I was scanning my Yahoo! News a few minutes ago and read an article about weight loss. Maybe I should say yet another article about weight loss. In it, I read this paragraph:
And yet obesity figures have risen dramatically in the same period: a third of Americans are obese, and another third count as overweight by the Federal Government’s definition. Yes, it’s entirely possible that those of us who regularly go to the gym would weigh even more if we exercised less. But like many other people, I get hungry after I exercise, so I often eat more on the days I work out than on the days I don’t. Could exercise actually be keeping me from losing weight?
This is appalling. Point of order people: you eat because you are hungry? Come on, tubby. Babies eat when they are hungry. You are a sentient adult; you don’t have to suckle at the teet of Twinkies and Whoppers just because your poor little chubby tummy says you’re hungry. Put down that hot dog!
I know: deaf ears, a nation in which, according to this article, only a third of the population is a healthy weight.
Have you seen images of U. S. soldiers at the start of World War II? Most of them were farm kids who had just spent 10 years growing up in the Great Depression. The food they ate was basic: the corn and onions they could grow. The work they did was hard: cutting timber, loading trucks. Few of them had even been to a restaurant. None of them worked at a computer all day.
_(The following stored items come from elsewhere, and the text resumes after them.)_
Definition with_log (f : list Call -> list Call) (e : Env) : Env :=
  {| log := f (log e); fetches := fetches e; current_row := current_row e;
     paramsBindings := paramsBindings e;
     paramsConversions := paramsConversions e;
     resultsBindings := resultsBindings e;
     resultsConversions := resultsConversions e;
     foundRowsBinding := foundRowsBinding e; res := res e;
     insertId_cell := insertId_cell e; rows_cell := rows_cell e |}.
Definition with_fetches (l : list Fetch) (row : list Cell) (e : Env) : Env :=
  {| log := log e; fetches := l; current_row := row;
     paramsBindings := paramsBindings e;
     paramsConversions := paramsConversions e;
     resultsBindings := resultsBindings e;
     resultsConversions := resultsConversions e;
     foundRowsBinding := foundRowsBinding e; res := res e;
     insertId_cell := insertId_cell e; rows_cell := rows_cell e |}.
Definition with_params (cb : Conversions * list MYSQL_BIND) (e : Env) : Env :=
  {| log := log e; fetches := fetches e; current_row := current_row e;
     paramsBindings := snd cb;
     paramsConversions := fst cb;
     resultsBindings := resultsBindings e;
     resultsConversions := resultsConversions e;
     foundRowsBinding := foundRowsBinding e; res := res e;
     insertId_cell := insertId_cell e; rows_cell := rows_cell e |}.
Definition with_results (cb : Conversions * list MYSQL_BIND) (e : Env) : Env :=
  {| log := log e; fetches := fetches e; current_row := current_row e;
     paramsBindings := paramsBindings e;
     paramsConversions := paramsConversions e;
     resultsBindings := snd cb;
     resultsConversions := fst cb;
     foundRowsBinding := foundRowsBinding e; res := res e;
     insertId_cell := insertId_cell e; rows_cell := rows_cell e |}.
Definition with_foundRowsBinding (b : MYSQL_BIND) (e : Env) : Env :=
  {| log := log e; fetches := fetches e; current_row := current_row e;
     paramsBindings := paramsBindings e;
     paramsConversions := paramsConversions e;
     resultsBindings := resultsBindings e;
     resultsConversions := resultsConversions e;
     foundRowsBinding := b; res := res e;
     insertId_cell := insertId_cell e; rows_cell := rows_cell e |}.
Definition with_res (f : SetContainerPar -> SetContainerPar) (e : Env) : Env :=
  {| log := log e; fetches := fetches e; current_row := current_row e;
     paramsBindings := paramsBindings e;
     paramsConversions := paramsConversions e;
     resultsBindings := resultsBindings e;
     resultsConversions := resultsConversions e;
     foundRowsBinding := foundRowsBinding e; res := f (res e);
     insertId_cell := insertId_cell e; rows_cell := rows_cell e |}.
Definition with_insertId (n : Z) (e : Env) : Env :=
  {| log := log e; fetches := fetches e; current_row := current_row e;
     paramsBindings := paramsBindings e;
     paramsConversions := paramsConversions e;
     resultsBindings := resultsBindings e;
     resultsConversions := resultsConversions e;
     foundRowsBinding := foundRowsBinding e; res := res e;
     insertId_cell := n; rows_cell := rows_cell e |}.
Definition with_rows (n : Z) (e : Env) : Env :=
  {| log := log e; fetches := fetches e; current_row := current_row e;
     paramsBindings := paramsBindings e;
     paramsConversions := paramsConversions e;
     resultsBindings := resultsBindings e;
     resultsConversions := resultsConversions e;
     foundRowsBinding := foundRowsBinding e; res := res e;
     insertId_cell := insertId_cell e; rows_cell := n |}.
(** [a < b]: two strings are compared by code units, anything else as
    numbers, and a comparison with [NaN] is false. [a > b] is [lt b a]. *)
Definition lt {host : Host} (a b : JSValue) : bool :=
  match ToPrimitive a, ToPrimitive b with
  | VStr s, VStr t => String.ltb s t
  | VStr s, pb =>
      match ToNumber pb with
      | Some n => StringToNumber_lt s n
      | None => false
      end
  | pa, VStr t =>
      match ToNumber pa with
      | Some n => lt_StringToNumber n t
      | None => false
      end
  | pa, pb =>
      match ToNumber pa, ToNumber pb with
      | Some x, Some y => Z.ltb x y
      | _, _ => false
      end
  end.

(** [value.length]: a [TypeError] on [undefined] and [null], the length of a
    string or an array, [undefined] on anything else. *)
Definition length_of {host : Host} (v : JSValue) : result JSValue :=
  match v with
  | VUndefined | VNull => Thrown (TypeError (cannot_read_property v "length"))
  | VStr s => Returned (VNum (Z.of_nat (String.length s)))
  | VArr elems => Returned (VNum (Z.of_nat (List.length elems)))
  | VBool _ | VNum _ | VObj _ => Returned VUndefined
  end.

(** ** Computations that may change the world or throw *)

Section Computations.
Variable World : Type.

Definition M (A : Type) : Type := World -> World * result A.

(** A rule: [(value, field) => { ... }], called for its effect. *)
Definition Rule : Type := JSValue -> string -> M unit.
End Computations.

Definition ret {World A} (a : A) : M World A :=
  fun w => (w, Returned a).

Definition throw {World A} (e : thrown) : M World A :=
  fun w => (w, Thrown e).

Definition bind {World A B} (m : M World A) (k : A -> M World B) : M World B :=
  fun w =>
    match m w with
    | (w', Returned a) => k a w'
    | (w', Thrown e) => (w', Thrown e)
    end.

Definition lift {World A} (r : result A) : M World A :=
  fun w => (w, r).

(** [try { m } catch (error) { handler(error) }] *)
Definition catch {World A} (m : M World A) (handler : thrown -> M World A)
  : M World A :=
  fun w =>
    match m w with
    | (w', Returned a) => (w', Returned a)
    | (w', Thrown error) => handler error w'
    end.

Notation "x <- m ;; k" := (bind m (fun x => k))
  (at level 61, m at next level, right associativity).
Notation "m ;;; k" := (bind m (fun _ => k))
  (at level 61, right associativity).

(** ** Validators *)

Inductive validator_class : Type :=
| IsString
| IsNumber
| IsBoolean
| IsArray
| IsJSON.

(** A validator object: its class, [this.rules], [this.isRequired] and, on an
    array validator, [this.itemValidator] ([None] for [null] and for the
    classes without the field). *)
#[warnings="-register-all"]
Inductive BaseValidator (World : Type) : Type := Build_BaseValidator {
  class_of : validator_class;
  rules : list (Rule World);
  isRequired : bool;
  itemValidator : option (BaseValidator World)
}.
Arguments Build_BaseValidator {World}.
Arguments class_of {World}.
Arguments rules {World}.
Arguments isRequired {World}.
Arguments itemValidator {World}.

(** [this.rules.push(rule); return this]. *)
Definition push {World} (rule : Rule World) (this : BaseValidator World)
  : BaseValidator World :=
  {| class_of := class_of this;
     rules := rules this ++ [rule];
     isRequired := isRequired this;
     itemValidator := itemValidator this |}.

(** *** [class BaseValidator] *)

Module BaseValidator.
Section Methods.
Context {World : Type} {host : Host}.

(** [constructor()] of the class [c]. *)
Definition new (c : validator_class) : BaseValidator World :=
  {| class_of := c; rules := []; isRequired := false; itemValidator := None |}.

(** The rule [required()] pushes. *)
Definition required_rule : Rule World :=
  fun value field =>
    if strict_equals value VUndefined
       || strict_equals value VNull
       || strict_equals value (VStr "")
    then throw (ValidationError field "Value is required")
    else ret tt.

Definition required (this : BaseValidator World) : BaseValidator World :=
  {| class_of := class_of this;
     rules := rules this ++ [required_rule];
     isRequired := true;
     itemValidator := itemValidator this |}.

Definition oneOf_rule (allowedValues : list JSValue) : Rule World :=
  fun value field =>
    if negb (includes allowedValues value)
    then throw (ValidationError field
                  ("Value must be one of: " ++ join ", " allowedValues))
    else ret tt.
(** * ONNX conversion and verification scripts

    A shallow embedding of [convert_to_onnx.py] and [verify_onnx.py].

    Both scripts are sequential orchestration over capabilities that live
    outside the repository: the file system ([pathlib], [os.path]), the model
    loader and exporter ([ultralytics.YOLO], [model.export]) and the model
    parser ([onnx.load]).  Those capabilities are taken as parameters; the
    control flow, the bookkeeping lists, the printed report and the exit
    status are modelled from the scripts. *)

From Stdlib Require Import ZArith QArith Qabs.
From stdpp Require Import base list strings gmap sorting.

(** ** Python-level helpers shared by the two scripts *)

Module Py.

(** Outcome of a call that either returns a value or raises an
    [Exception] whose [str(e)] is [msg]. *)
Inductive result (A : Type) : Type :=
| Ok (a : A)
| Raise (msg : string).
Global Arguments Ok {A} a.
Global Arguments Raise {A} msg.

(** [s.endswith(suffix)]. *)
Definition endswith (s suffix : string) : bool :=
  String.prefix (String.rev suffix) (String.rev s).

(** [Path(dir).glob] with a star-then-[ext] pattern, over the names that
    scanning [dir] yields: the pattern keeps every name ending in [ext], in the order
    in which the scan produced them (no sorting takes place). *)
Definition glob_ext (ext : string) (entries : list string) : list string :=
  filter (fun name => Is_true (endswith name ext)) entries.

(** [sorted(paths)] for paths of one directory: ascending by name. *)
Definition sorted (names : list string) : list string :=
  merge_sort String.le names.

(** The fixed relative directory both scripts work on, and [str(dir / name)]
    (POSIX separator). *)
Definition checkpoints_dir : string := "checkpoints".
Definition path_str (name : string) : string :=
  checkpoints_dir +:+ "/" +:+ name.

(** Conversion of a non-negative integer to a binary64 float: the nearest
    integer with at most 53 significant bits, ties going to the even
    significand.  Below 2^53 nothing is lost. *)
Definition round53 (n : Z) : Z :=
  let e := (Z.log2 n - 52)%Z in
  if (e <=? 0)%Z then n
  else
    let q := (n / 2 ^ e)%Z in
    let r := (n mod 2 ^ e)%Z in
    (match (2 * r ?= 2 ^ e)%Z with
     | Lt => q
     | Gt => q + 1
     | Eq => if Z.even q then q else q + 1
     end * 2 ^ e)%Z.

(** [x / (1024 * 1024)] on a byte count, as a float.  True division of
    integers is correctly rounded and the divisor is a power of two, so the
    quotient is the byte count rounded to 53 significant bits, scaled by
    2^-20; the value of that float is kept as a rational.  (Byte counts are
    [st_size] values, far inside the range of a float.) *)
Definition mebibytes (bytes : N) : Q := round53 (Z.of_N bytes) # 1048576.

(** [f"{x:.1f}"]: the decimal with one fractional digit nearest to [x],
    ties going to the even last digit.  The result is the number of
    tenths that is shown ([157] stands for the text [15.7]). *)
Definition format_1f (x : Q) : Z :=
  let n := (10 * Qnum x)%Z in
  let d := Z.pos (Qden x) in
  let q := (n / d)%Z in
  let r := (n mod d)%Z in
  match (2 * r ?= d)%Z with
  | Lt => q
  | Gt => (q + 1)%Z
  | Eq => if Z.even q then q else (q + 1)%Z
  end.

End Py.

(** ** convert_to_onnx.py *)

Module Converter.
Import Py.

(** Keyword arguments of [model.export]. *)
Record ExportArgs : Type := {
  format : string;
  imgsz : Z;
  optimize : bool;
  half : bool;
  dynamic : bool;
  simplify : bool;
  opset : Z
}.

(** Calls made to the external model library, with what they gave back. *)
Inductive call (Model : Type) : Type :=
| CallYOLO (path : string) (r : result Model)
| CallExport (model : Model) (args : ExportArgs) (r : result string).
Global Arguments CallYOLO {Model} path r.
Global Arguments CallExport {Model} model args r.
(** X9: the calories per gram and per 200 g of the summary do not depend on
    the target: rescaling the portion keeps the calorie density of the dish. *)
Theorem calorie_density_independent_of_target ingredients recipe people target :
  ∃ rs0 s0 rs s,
    compute_rows ingredients recipe people None = Ok (rs0, s0) ∧
    compute_rows ingredients recipe people target = Ok (rs, s) ∧
    kcal_por_grama s = kcal_por_grama s0 ∧
    kcal_por_200g s = kcal_por_200g s0.
Proof.
  set (agg := aggregate (ingredient_map ingredients) people (items recipe)).
  eexists _, _, _, _. split; [apply compute_rows_ok|].
  split; [apply compute_rows_ok|]. fold agg. cbn [scale_val].
  set (c := scale_val target (served_total_per_person_g agg)).
  assert (Hc : 0 < c) by apply scale_val_pos.
  rewrite (rows_of_portion _ c), total_kcal_portion, total_served_portion.
  set (rs0 := rows_of (ingredient_map ingredients) 1 agg).
  unfold summary_of.
  destruct (decide (0 < total_served rs0)) as [Hw|Hw].
  - rewrite decide_True by (by apply Qcmult_pos_pos). cbn.
    assert (c * total_kcal rs0 / (c * total_served rs0)
            = total_kcal rs0 / total_served rs0) as ->; [|done].
    field. split; by apply Qc_pos_neq0.
  - rewrite decide_False; [done|]. intros H. apply Hw.
    apply (Qcmult_lt_mono_pos_l 0 (total_served rs0) c) in Hc.
    rewrite Qcmult_0_r in Hc. by apply Hc.
Qed.

(** ** The person count *)







(** ** The total cost shown under the table *)




(** ** No negative quantity *)

Lemma fc_or_one_nonneg (x : Qc) : 0 ≤ x → 0 ≤ fc_or_one x.
Proof. intros H. unfold fc_or_one. by case_decide. Qed.
(** * AI context server: scanner, search and history

    A shallow embedding of [ai-context-server.py].  The server walks a
    project tree, builds a [CodebaseSnapshot] of the files it tracks,
    stores a summary row per scan in SQLite, and answers content-search
    and history queries over HTTP.

    Conventions of the model.
    - A Python [str] is a [string] whose characters are code points
      below 256; [lower], [strip], [splitlines] and [in] are written out
      for that range.
    - A path is the list of its [parts]; the resolved project root is
      absolute, and every path yielded by [rglob] is the root followed
      by the parts relative to it (POSIX flavour).
    - Wall-clock times and modification times are rationals.
    - What the operating system answers for a file (its [stat], what
      [open]/[read] give or raise) is recorded in the [Entry] describing
      it; exceptions are values of [exn].
    - [hashlib.md5(...).hexdigest()] is a section variable. *)

From Stdlib Require Import Ascii String QArith Lqa.
From stdpp Require Import gmap strings list fin_maps sorting.

Local Open Scope string_scope.
Local Open Scope nat_scope.
Local Open Scope list_scope.

(** ** Python string built-ins on code points below 256 *)

Module Py.

Definition code (c : ascii) : nat := nat_of_ascii c.

(** [str.isspace] for one character. *)
Definition isspace (c : ascii) : bool :=
  let n := code c in
  ((9 <=? n) && (n <=? 13)) || ((28 <=? n) && (n <=? 32))
  || (n =? 133) || (n =? 160).

(** The characters [str.splitlines] breaks at. *)
Definition is_line_boundary (c : ascii) : bool :=
  let n := code c in
  ((10 <=? n) && (n <=? 13)) || ((28 <=? n) && (n <=? 30)) || (n =? 133).

Definition lower_char (c : ascii) : ascii :=
  let n := code c in
  if ((65 <=? n) && (n <=? 90))
     || ((192 <=? n) && (n <=? 222) && negb (n =? 215))
  then ascii_of_nat (n + 32) else c.

(** [s.lower()] *)
Fixpoint lower (s : string) : string :=
  match s with
  | EmptyString => EmptyString
  | String c r => String (lower_char c) (lower r)
  end.

Fixpoint lstrip (s : string) : string :=
  match s with
  | EmptyString => EmptyString
  | String c r => if isspace c then lstrip r else s
  end.

Fixpoint rstrip (s : string) : string :=
  match s with
  | EmptyString => EmptyString
  | String c r =>
      match rstrip r with
      | EmptyString => if isspace c then EmptyString else String c EmptyString
      | r' => String c r'
      end
  end.

(** [s.strip()] *)
Definition strip (s : string) : string := rstrip (lstrip s).

(** [needle in hay] *)
Fixpoint contains (needle hay : string) : bool :=
  String.prefix needle hay
  || match hay with
     | EmptyString => false
     | String _ r => contains needle r
     end.

(** [s.splitlines()]: a carriage return followed by a line feed is one
    break; a break at the very end opens no further line. *)
Fixpoint splitlines (s : string) : list string :=
  match s with
  | EmptyString => []
  | String c r =>
      if is_line_boundary c then
        EmptyString ::
          match r with
          | String c' r' =>
              if (code c =? 13) && (code c' =? 10)
              then splitlines r' else splitlines r
          | EmptyString => splitlines r
          end
      else
        match splitlines r with
        | [] => [String c EmptyString]
        | l :: ls => String c l :: ls
        end
  end.

(** Normalisation of one slice bound against a length. *)
Definition slice_index (len i : Z) : Z :=
  if (i <? 0)%Z then Z.max 0 (i + len) else Z.min i len.

(** [l[start:stop]] *)
Definition slice {A} (l : list A) (start stop : Z) : list A :=
  let len := Z.of_nat (length l) in
  let a := slice_index len start in
  let b := slice_index len stop in
  take (Z.to_nat (b - a)) (drop (Z.to_nat a) l).

(** [d.get(k, 0)] *)
Definition get0 (d : gmap string nat) (k : string) : nat :=
  default 0 (d !! k).

End Py.

(** ** pathlib *)

Module Path.

(** The text from the last dot of [s] on, when [s] has a dot. *)
Fixpoint from_last_dot (s : string) : option string :=
  match s with
  | EmptyString => None
  | String c r =>
      match from_last_dot r with
      | Some t => Some t
      | None => if Ascii.eqb c "."%char then Some s else None
      end
  end.

(** [PurePath.suffix] of a final component: with [i = name.rfind('.')],
    it is [name[i:]] when [0 < i < len(name) - 1], and empty otherwise. *)
Definition suffix_of_name (name : string) : string :=
  match name with
  | EmptyString => EmptyString
  | String _ r =>
      match from_last_dot r with
      | Some t => if 2 <=? String.length t then t else EmptyString
      | None => EmptyString
      end
  end.

(** [path.name] *)
Definition name (parts : list string) : string := List.last parts EmptyString.

(** [path.suffix] *)
Definition suffix (parts : list string) : string := suffix_of_name (name parts).

(** [str(path)]: the root part, when there is one, is not followed
    by a separator; the path without parts prints as a dot. *)
Definition str (parts : list string) : string :=
  match parts with
  | [] => "."
  | p :: rest =>
      if String.eqb p "/" then String "/"%char (String.concat "/" rest)
      else String.concat "/" parts
  end.

End Path.

(** ** Data model *)

(** Exceptions the modelled calls can raise. *)
Inductive exn : Type :=
  | UnicodeDecodeError
  | FileNotFoundError
  | PermissionError
  | IsADirectoryError.

(** What [open(p, 'r', encoding='utf-8')] followed by [f.read()] gives. *)
Inductive ReadResult : Type :=
  | Text (content : string)
  | Raises (e : exn).

(** [os.stat_result], the two fields the scanner keeps. *)
Record StatResult : Type := { st_size : nat; st_mtime : Q }.

(** One path yielded by [project_root.rglob('*')], with what the
    operating system answers about it. *)
Record Entry : Type := {
  rel_parts : list string;        (* parts below the project root *)
  is_file : bool;                 (* file_path.is_file() *)
  stat : option StatResult;       (* file_path.stat(); None: it raises *)
  read : ReadResult               (* open + read *)
}.

Module FileInfo.
Record t : Type := {
  path : string;
  size : nat;
  modified : Q;
  content_hash : string;
  file_type : string;
  lines : nat
}.
End FileInfo.

Module CodebaseSnapshot.
Record t : Type := {
  timestamp : Q;
  total_files : nat;
  total_lines : nat;
  file_types : gmap string nat;
  files : list FileInfo.t
}.
End CodebaseSnapshot.

(** A row of table [codebase_snapshots]; [file_types] is the stored JSON
    text, kept as the dictionary it encodes ([None]: empty or NULL). *)
Module SnapshotRow.
Record t : Type := {
  timestamp : Q;
  total_files : nat;
  total_lines : nat;
  file_types : option (gmap string nat);
  git_commit : option string
}.
End SnapshotRow.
So, here is my point: people in the information age are fat because it’s the information age, and they won’t get thin using the machinations of the information age. Gyms won’t help. Diet foods and low-carb diets won’t work. The only way out is very, very hard work, and work that means something. I would be willing to wager that part of the reason our fat Yahoo! writer is so hungry after exercising is that chugging along a rubber treadmill in front of reruns of CSI:Miami is, like so much we do in the information age, a fundamentally empty experience. Of course he needs to feel full in his stomach: his spirit is empty.
Try raising a barn or chopping some firewood (preferably that you will need in the winter) instead of riding a bike that doesn’t move. Maybe afterwards you won’t be hungry, in your stomach or your heart.